There has been effort put into investigating the possible use of oxiracetam as a medication to attenuate the symptoms of dementia. However, no convincing results were obtained from studies where patients suffering from Alzheimer's dementia or organic solvent abuse were given 800 mg of the drug orally twice daily.
The proven effects of the drug are limited to beneficial effects that lead to higher scores in tests for logical performance, attention, concentration, memory and spatial orientation. These tests were performed on patients with mild to moderate dementia and ADHD, and the doses were 800–2400 mg orally twice a day for one to six months. Improvement has also been seen in patients with exogenic post-concussion syndrome, organic brain syndromes and other dementias. According to V. Gallai et al, oxiracetam is more effective than piracetam for this purpose.
Research shows oxiracetam improves hippocampally-mediated learning performance by increasing membrane-bound protein kinase C (PKC). When compared to control mice, oxiracetam-treated DBA mice demonstrated a significant increase in spatial learning performance as determined by the Morris water navigation task. This increase in performance was correlated to an increase in membrane-bound PKC.

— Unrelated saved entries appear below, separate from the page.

(* ===== verification/MdbKeys.v ===== *)
(** * The keys of a table in order, and the cursor moves from key to key *)

From stdpp Require Import sorting.
From S2P Require Import Prelude Types Mdb MdbFacts.

(** The distinct keys of a table. *)
Fixpoint tkeys (l : table) : list bytes :=
  match l with
  | [] => []
  | (k, _) :: l' =>
      match tkeys l' with
      | [] => [k]
      | k' :: _ => if decide (k = k') then tkeys l' else k :: tkeys l'
      end
  end.

Lemma tkeys_cons k v l :
  tkeys ((k, v) :: l)
  = if decide (head (tkeys l) = Some k) then tkeys l else k :: tkeys l.
Proof.
  cbn [tkeys]. destruct (tkeys l) as [|k' ks]; cbn [head]; [by rewrite decide_False|].
  repeat case_decide; congruence.
Qed.

Lemma elem_tkeys k l : k ∈ tkeys l <-> dups k l <> [].
Proof.
  induction l as [|[a v] l IH]; [by split; [intros X; inversion X|]|].
  rewrite tkeys_cons, dups_cons. destruct (decide (head (tkeys l) = Some a)) as [E|E].
  - destruct (decide (a = k)) as [->|Hne]; [|done]. split; [done|]. intros _.
    apply head_Some in E as [ks ->]. constructor.
  - rewrite elem_of_cons. destruct (decide (a = k)) as [->|Hne].
    + split; [done|]. by left.
    + rewrite IH. split; [intros [->|?]; done|auto].
Qed.

Lemma elem_tkeys_entry k l : k ∈ tkeys l <-> exists v, (k, v) ∈ l.
Proof.
  rewrite elem_tkeys. destruct (dups k l) as [|v vs] eqn:E; split; try done.
  - intros (v & Hv). apply elem_dups in Hv. rewrite E in Hv. inversion Hv.
  - intros _. exists v. apply elem_dups. rewrite E. constructor.
Qed.

Lemma tkeys_sorted dup l : sortedBy dup l -> StronglySorted blt (tkeys l).
Proof.
  induction l as [|[k v] l IH]; intros Hs; [constructor|].
  rewrite tkeys_cons. pose proof (IH (sortedBy_tail _ _ _ Hs)) as IH'.
  case_decide as E; [done|]. constructor; [done|]. apply Forall_forall. intros k' Hk'.
  assert (~ blt k' k) as Hnlt.
  { apply elem_tkeys_entry in Hk' as (v' & Hv'). apply sortedBy_keys_le in Hs.
    by eapply Forall_forall in Hs; [|exact Hv']. }
  destruct (blt_total k k') as [?|[->|?]]; [done| |done]. exfalso. apply E.
  destruct (tkeys l) as [|k0 ks] eqn:El; [inversion Hk'|]. cbn. f_equal.
  apply elem_of_cons in Hk' as [->|Hk']; [done|]. exfalso.
  apply StronglySorted_inv in IH' as [_ Hf]. eapply Forall_forall in Hf; [|exact Hk'].
  assert (k0 ∈ tkeys l) as Hk0 by (rewrite El; constructor).
  apply elem_tkeys_entry in Hk0 as (v0 & Hv0). apply sortedBy_keys_le in Hs.
  by eapply Forall_forall in Hs; [|exact Hv0].
Qed.

(** A strictly sorted list is determined by its elements. *)
Lemma sorted_ext (l1 l2 : list bytes) :
  StronglySorted blt l1 -> StronglySorted blt l2 -> (forall k, k ∈ l1 <-> k ∈ l2) -> l1 = l2.
Proof.
  revert l2. induction l1 as [|a l1 IH]; intros [|b l2] H1 H2 He; [done| | |].
  - exfalso. assert (b ∈ @nil bytes) as X by (apply He; constructor). inversion X.
  - exfalso. assert (a ∈ @nil bytes) as X by (apply He; constructor). inversion X.
  - apply StronglySorted_inv in H1 as [H1 F1], H2 as [H2 F2]. rewrite Forall_forall in F1, F2.
    assert (a = b) as ->.
    { assert (a ∈ b :: l2) as Xa by (apply He; constructor).
      assert (b ∈ a :: l1) as Xb by (apply He; constructor).
      apply elem_of_cons in Xa as [->|Xa]; [done|]. apply elem_of_cons in Xb as [->|Xb]; [done|].
      destruct (blt_irrefl a). etrans; eauto. }
    f_equal. apply IH; [done|done|]. intros k. split; intros Hk.
    + assert (k ∈ b :: l2) as X by (apply He; by constructor).
      apply elem_of_cons in X as [->|X]; [|done]. by destruct (blt_irrefl b); apply F1.
    + assert (k ∈ b :: l1) as X by (apply He; by constructor).
      apply elem_of_cons in X as [->|X]; [|done]. by destruct (blt_irrefl b); apply F2.
Qed.

Lemma sorted_filter (P : bytes -> Prop) `{forall k, Decision (P k)} ks :
  StronglySorted blt ks -> StronglySorted blt (filter P ks).
Proof.
  induction 1 as [|k ks Hs IH Hf]; [constructor|]. rewrite filter_cons. case_decide; [|done].
  constructor; [done|]. apply Forall_forall. intros k' [_ Hk']%list_elem_of_filter.
  by eapply Forall_forall in Hf.
Qed.

Lemma sorted_nodup ks : StronglySorted blt ks -> NoDup ks.
Proof.
  induction 1 as [|k ks Hs IH Hf]; constructor; [|done]. intros Hin.
  eapply Forall_forall in Hf; [|exact Hin]. by apply blt_irrefl in Hf.
Qed.

(** Adding a value to a key that has one does not change the keys. *)
Lemma tkeys_vput_in dup k v l :
  sortedBy dup l -> dups k l <> [] -> tkeys (vput dup k v l) = tkeys l.
Proof.
  intros Hs Hk. apply sorted_ext; [by eapply tkeys_sorted, sortedBy_vput|by eapply tkeys_sorted|].
  intros k'. rewrite !elem_tkeys. destruct (decide (k' = k)) as [->|Hne].
  - split; [done|]. intros _. apply elem_tkeys, elem_tkeys_entry. exists v. apply vput_in.
  - by rewrite dups_vput_ne.
Qed.

(** ** Moves *)

(** The first entry whose key satisfies [P] is the first value of the first such key. *)
Lemma head_filter_keys (P : bytes -> Prop) `{forall k, Decision (P k)} l :
  head (filter (fun p : entry => P p.1) l)
  = match filter P (tkeys l) with
    | [] => None
    | k :: _ => (fun v => (k, v)) <$> vget k l
    end.
Proof.
  induction l as [|[a v] l IH]; [done|]. rewrite filter_cons, tkeys_cons. cbn [fst].
  unfold vget. destruct (decide (P a)) as [Pa|Pa].
  - assert (filter P (if decide (head (tkeys l) = Some a) then tkeys l else a :: tkeys l)
            = a :: filter P (if decide (head (tkeys l) = Some a) then tail (tkeys l) else tkeys l)) as ->.
    { case_decide as E; [|by rewrite filter_cons_True]. apply head_Some in E as [ks ->].
      by rewrite filter_cons_True. }
    rewrite dups_cons, decide_True by done. done.
  - assert (filter P (if decide (head (tkeys l) = Some a) then tkeys l else a :: tkeys l)
            = filter P (tkeys l)) as -> by (case_decide; [done|by rewrite filter_cons_False]).
    rewrite IH. destruct (filter P (tkeys l)) as [|k ks] eqn:Ef; [done|].
    assert (P k) as Pk.
    { assert (k ∈ filter P (tkeys l)) as X by (rewrite Ef; constructor).
      by apply list_elem_of_filter in X as [? _]. }
    rewrite dups_cons, decide_False by (intros ->; done). done.
Qed.

Lemma filter_after pre k post :
  StronglySorted blt (pre ++ k :: post) -> filter (blt k) (pre ++ k :: post) = post.
Proof.
  intros Hs. rewrite filter_app, filter_cons_False by apply blt_irrefl.
  assert (filter (blt k) pre = []) as ->.
  { induction pre as [|a pre IH]; [done|]. cbn [app] in Hs. apply StronglySorted_inv in Hs as [Hs Hf].
    rewrite filter_cons_False; [by apply IH|]. intros Hlt.
    rewrite Forall_forall in Hf. assert (blt a k) as Hak by (apply Hf, elem_of_app; right; constructor).
    exact (blt_irrefl _ (blt_trans _ _ _ Hak Hlt)). }
  cbn [app]. apply StronglySorted_app_1_r in Hs. apply StronglySorted_inv in Hs as [_ Hf].
  clear pre. induction post as [|a post IH]; [done|]. apply Forall_cons in Hf as [Ha Hf].
  rewrite filter_cons_True by done. by rewrite IH.
Qed.

Lemma head_seek_keys key l :
  head (seek key l)
  = match filter (fun k => ~ blt k key) (tkeys l) with
    | [] => None
    | k :: _ => (fun v => (k, v)) <$> vget k l
    end.
Proof. exact (head_filter_keys (fun k => ~ blt k key) l). Qed.

Lemma head_afterKey_keys key l :
  head (afterKey key l)
  = match filter (blt key) (tkeys l) with
    | [] => None
    | k :: _ => (fun v => (k, v)) <$> vget k l
    end.
Proof. exact (head_filter_keys (blt key) l). Qed.

(** ** Cursor moves over the keys *)

Section Moves.
Context `{MdbOk}.

Lemma cur_seek_keys t c key :
  key <> [] ->
  exists c', cur_dbi c' = cur_dbi c /\
    match filter (fun k => ~ blt k key) (tkeys (view t (cur_dbi c))) with
    | [] => cur_get t c key SetRange = (c', Err ErrMdbNotFound)
    | k :: _ =>
        exists v, vget k (view t (cur_dbi c)) = Some v
          /\ cur_get t c key SetRange = (c', Ok (k, v)) /\ cur_pos c' = Some (k, v)
    end.
Proof.
  intros Hk. destruct (cur_get_ok t c key SetRange Hk) as (c' & Hc & Hs). exists c'. split; [done|].
  cbn [curSpec] in Hs. rewrite head_seek_keys in Hs.
  destruct (filter _ (tkeys _)) as [|k ks] eqn:E; [by destruct Hs|].
  destruct (vget k _) as [v|] eqn:Ev; cbn in Hs; [eauto|]. exfalso.
  assert (k ∈ tkeys (view t (cur_dbi c))) as Hin%elem_tkeys.
  { assert (k ∈ filter (fun k => ~ blt k key) (tkeys (view t (cur_dbi c)))) as X by (rewrite E; constructor).
    by apply list_elem_of_filter in X as [_ ?]. }
  unfold vget in Ev. by destruct (dups k _).
Qed.

Lemma cur_nextKey t c k v arg pre post :
  cur_pos c = Some (k, v) -> tkeys (view t (cur_dbi c)) = pre ++ k :: post ->
  exists c', cur_dbi c' = cur_dbi c /\
    match post with
    | [] => cur_get t c arg NextNoDup = (c', Err ErrMdbNotFound)
    | k' :: _ =>
        exists v', vget k' (view t (cur_dbi c)) = Some v'
          /\ cur_get t c arg NextNoDup = (c', Ok (k', v')) /\ cur_pos c' = Some (k', v')
    end.
Proof.
  intros Hp Hk. destruct (cur_get_ok t c arg NextNoDup) as (c' & Hc & Hs); [by rewrite Hp|].
  exists c'. split; [done|]. rewrite Hp in Hs. cbn [curSpec fst] in Hs.
  rewrite head_afterKey_keys, Hk, filter_after in Hs
    by (rewrite <- Hk; eapply tkeys_sorted, view_sorted).
  destruct post as [|k' post]; [by destruct Hs|].
  destruct (vget k' _) as [v'|] eqn:Ev; cbn in Hs; [eauto|]. exfalso.
  assert (k' ∈ tkeys (view t (cur_dbi c))) as Hin%elem_tkeys.
  { rewrite Hk. apply elem_of_app. right. right. constructor. }
  unfold vget in Ev. by destruct (dups k' _).
Qed.

End Moves.

(** ** Walking a table entry by entry *)

Lemma plt_sorted dup l : sortedBy dup l -> StronglySorted plt l.
Proof.
  unfold sortedBy. induction 1 as [|p l Hs IH Hf]; [constructor|]. constructor; [done|].
  eapply Forall_impl; [exact Hf|]. apply plt_of_order.
Qed.

Lemma after_suffix p pre post :
  StronglySorted plt (pre ++ p :: post) -> after p (pre ++ p :: post) = post /\ after p (pre ++ post) = post.
Proof.
  intros Hs. assert (Forall (fun q => plt q p) pre /\ Forall (plt p) post) as [Hpre Hpost].
  { split.
    - apply Forall_forall. intros q Hq. eapply StronglySorted_app_1_elem_of; [exact Hs|done|constructor].
    - apply StronglySorted_app_1_r in Hs. by apply StronglySorted_inv in Hs as [_ ?]. }
  assert (filter (plt p) pre = []) as E1.
  { apply filter_none. intros q Hq Hlt. rewrite Forall_forall in Hpre.
    exact (StrictOrder_Irreflexive _ (transitivity (Hpre q Hq) Hlt)). }
  assert (filter (plt p) post = post) as E2.
  { apply filter_all. intros q Hq. by eapply Forall_forall in Hpost. }
  unfold after. rewrite !filter_app, E1, filter_cons_False, E2; [done|]. apply StrictOrder_Irreflexive.
Qed.

Lemma vremove_mid p pre post :
  StronglySorted plt (pre ++ p :: post) -> vremove p (pre ++ p :: post) = pre ++ post.
Proof.
  intros Hs. unfold vremove. rewrite filter_app, filter_cons_False by (intros X; by apply X).
  f_equal; apply filter_all; intros q Hq ->.
  - eapply StronglySorted_app_1_elem_of in Hs; [|exact Hq|constructor]. by apply StrictOrder_Irreflexive in Hs.
  - apply StronglySorted_app_1_r, StronglySorted_inv in Hs as [_ Hf].
    eapply Forall_forall in Hf; [|exact Hq]. by apply StrictOrder_Irreflexive in Hf.
Qed.

(** Entries at or after a key are a suffix of the table. *)
Lemma seek_suffix dup key l : sortedBy dup l -> exists pre, l = pre ++ seek key l.
Proof.
  induction l as [|p l IH]; intros Hs; [by exists []|]. rewrite seek_cons.
  destruct (decide (blt p.1 key)) as [Hlt|Hge].
  - destruct (IH (sortedBy_tail _ _ _ Hs)) as [pre E]. exists (p :: pre). cbn. by f_equal.
  - exists []. cbn. f_equal. unfold seek. rewrite filter_all; [done|]. intros q Hq Hlt.
    apply sortedBy_keys_le in Hs. rewrite Forall_forall in Hs. specialize (Hs q Hq). cbn in Hs.
    destruct (blt_total p.1 q.1) as [?|[E|?]]; [|congruence|done]. apply Hge. by etrans.
Qed.

Section Walk.
Context `{MdbOk}.

(** After deleting the entry it stands on, a cursor moves to the one that followed. *)
Lemma cur_del_next t c p pre post :
  cur_pos c = Some p -> view t (cur_dbi c) = pre ++ p :: post ->
  exists t' c', cur_del t c = Ok (t', c') /\ cur_dbi c' = cur_dbi c
    /\ (forall d, view t' d = if decide (d = cur_dbi c) then pre ++ post else view t d)
    /\ exists c2, cur_dbi c2 = cur_dbi c /\
         match post with
         | [] => cur_get t' c' [] Next = (c2, Err ErrMdbNotFound)
         | q :: _ => cur_get t' c' [] Next = (c2, Ok q) /\ cur_pos c2 = Some q
         end.
Proof.
  intros Hp Hv. pose proof (plt_sorted _ _ (view_sorted t (cur_dbi c))) as Hs. rewrite Hv in Hs.
  destruct (cur_del_ok t c p Hp) as (t' & c' & E & Hc & Hp' & V).
  { rewrite Hv. apply elem_of_app. right. constructor. }
  exists t', c'. split; [done|]. split; [done|].
  assert (forall d, view t' d = if decide (d = cur_dbi c) then pre ++ post else view t d) as V'.
  { intros d. rewrite V. case_decide; [|done]. by rewrite Hv, vremove_mid. }
  split; [done|]. destruct (cur_get_ok t' c' [] Next I) as (c2 & Hc2 & Hg). exists c2. split; [congruence|].
  rewrite Hp', Hc, V', decide_True in Hg by done. cbn [curSpec] in Hg.
  destruct (after_suffix p pre post Hs) as [_ Ea]. rewrite Ea in Hg.
  destruct post; destruct Hg; [done|by split].
Qed.

(** Otherwise it moves to the next entry. *)
Lemma cur_next t c p pre post :
  cur_pos c = Some p -> view t (cur_dbi c) = pre ++ p :: post ->
  exists c2, cur_dbi c2 = cur_dbi c /\
    match post with
    | [] => cur_get t c [] Next = (c2, Err ErrMdbNotFound)
    | q :: _ => cur_get t c [] Next = (c2, Ok q) /\ cur_pos c2 = Some q
    end.
Proof.
  intros Hp Hv. pose proof (plt_sorted _ _ (view_sorted t (cur_dbi c))) as Hs. rewrite Hv in Hs.
  destruct (cur_get_ok t c [] Next I) as (c2 & Hc2 & Hg). exists c2. split; [done|].
  rewrite Hp, Hv in Hg. cbn [curSpec] in Hg. destruct (after_suffix p pre post Hs) as [Ea _].
  rewrite Ea in Hg. destruct post; destruct Hg; [done|by split].
Qed.

End Walk.
(* ===== verification/Db.v ===== *)
(** * Checksummed tables and the metadata table (src/db.go, src/db_meta.go) *)

From Stdlib Require Import Strings.String.
From S2P Require Import Prelude Types GoBinary Patch Kv Mdb.

Definition str (s : string) : bytes := list_byte_of_string s.

(** ** db.go *)

Definition trimChecksum (key val : bytes) : res bytes :=
  if blen val <? 4 then Err ErrChecksumInvalid else
  let! tail := slice val (blen val - 4) (blen val) in
  let! chk := Uint32 tail in
  let! body := slice val 0 (blen val - 4) in
  if negb (chk =? crc key body) then Err ErrChecksumInvalid else Ok body.

Definition addChecksum (key val : bytes) : bytes := AppendUint32 val (crc key val).

Section Db.
Context `{Mdb}.

(** The trimmed slice keeps its capacity, so reading eight bytes of a shorter
    value reaches into the checksum and only panics past it. *)
Definition getUint64 (d : dbi) (t : txn) (key : bytes) : res Z :=
  let! val := mdb_get t d key in
  let! val := trimChecksum key val in
  if blen val <? 8 then (if blen val + 4 <? 8 then Panic else Err ErrValueInvalid)
  else let! hd := slice val 0 8 in Uint64 hd.

Definition putUint64 (d : dbi) (t : txn) (key : bytes) (val : Z) : res txn :=
  mdb_put t d key (addChecksum key (AppendUint64 [] val)).

(** ** db_meta.go *)

(** Logical clock representing seconds of uptime since shard creation *)
Definition metaKeyEpoch : bytes := str "epoch".
(** Index of last applied raft log entry *)
Definition metaKeyIndex : bytes := str "index".
(** Autoincrement cursor for generating lease ids *)
Definition metaKeyLeaseID : bytes := str "lease_id".
(** Last applied data revision *)
Definition metaKeyRevision : bytes := str "rev".
(** Compaction cursor *)
Definition metaKeyRevisionCompacted : bytes := str "rev_compacted".
(** Compaction target *)
Definition metaKeyRevisionMin : bytes := str "rev_min".
(** Shard raft term - Prevents duplicate controllers *)
Definition metaKeyTerm : bytes := str "term".

(** One loop of [newDbMeta]: give each missing key its default. *)
Fixpoint metaInit (t : txn) (keys : list bytes) (def : Z) : res txn :=
  match keys with
  | [] => Ok t
  | k :: ks =>
      match getUint64 DbiMeta t k with
      | Ok _ => metaInit t ks def
      | Err ErrMdbNotFound => let! t := putUint64 DbiMeta t k def in metaInit t ks def
      | Err e => Err e
      | Panic => Panic
      | NoFuel => NoFuel
      end
  end.

Definition newDbMeta (t : txn) : res (txn * Z) :=
  let! t := metaInit t [metaKeyEpoch; metaKeyIndex; metaKeyLeaseID;
                        metaKeyRevisionCompacted; metaKeyTerm] 0 in
  let! t := metaInit t [metaKeyRevision; metaKeyRevisionMin] 1 in
  let! index := getUint64 DbiMeta t metaKeyIndex in
  Ok (t, index).

Definition getEpoch (t : txn) : res Z := getUint64 DbiMeta t metaKeyEpoch.
Definition setEpoch (t : txn) (val : Z) : res txn := putUint64 DbiMeta t metaKeyEpoch val.
Definition getIndex (t : txn) : res Z := getUint64 DbiMeta t metaKeyIndex.
Definition setIndex (t : txn) (val : Z) : res txn := putUint64 DbiMeta t metaKeyIndex val.
Definition getLeaseID (t : txn) : res Z := getUint64 DbiMeta t metaKeyLeaseID.
Definition setLeaseID (t : txn) (val : Z) : res txn := putUint64 DbiMeta t metaKeyLeaseID val.
Definition getRevision (t : txn) : res Z := getUint64 DbiMeta t metaKeyRevision.
Definition setRevision (t : txn) (val : Z) : res txn := putUint64 DbiMeta t metaKeyRevision val.
Definition getRevisionCompacted (t : txn) : res Z := getUint64 DbiMeta t metaKeyRevisionCompacted.
Definition setRevisionCompacted (t : txn) (val : Z) : res txn :=
  putUint64 DbiMeta t metaKeyRevisionCompacted val.
Definition getRevisionMin (t : txn) : res Z := getUint64 DbiMeta t metaKeyRevisionMin.
Definition setRevisionMin (t : txn) (val : Z) : res txn := putUint64 DbiMeta t metaKeyRevisionMin val.
Definition getTerm (t : txn) : res Z := getUint64 DbiMeta t metaKeyTerm.
Definition setTerm (t : txn) (val : Z) : res txn := putUint64 DbiMeta t metaKeyTerm val.

End Db.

Oxiracetam acts also as a positive allosteric modulator of the AMPA receptors. The major metabolites of Oxiracetam include: beta-hydroxy-2-pyrrolidone, N-aminoacetyl-GABOB, GABOB (beta-hydroxy-GABA) and glycine. Thus its metabolic route is exactly parallel to that of piracetam, aniracetam, phenylpiracetam, and all other members of the -racetam family, and also pyroglutamic acid.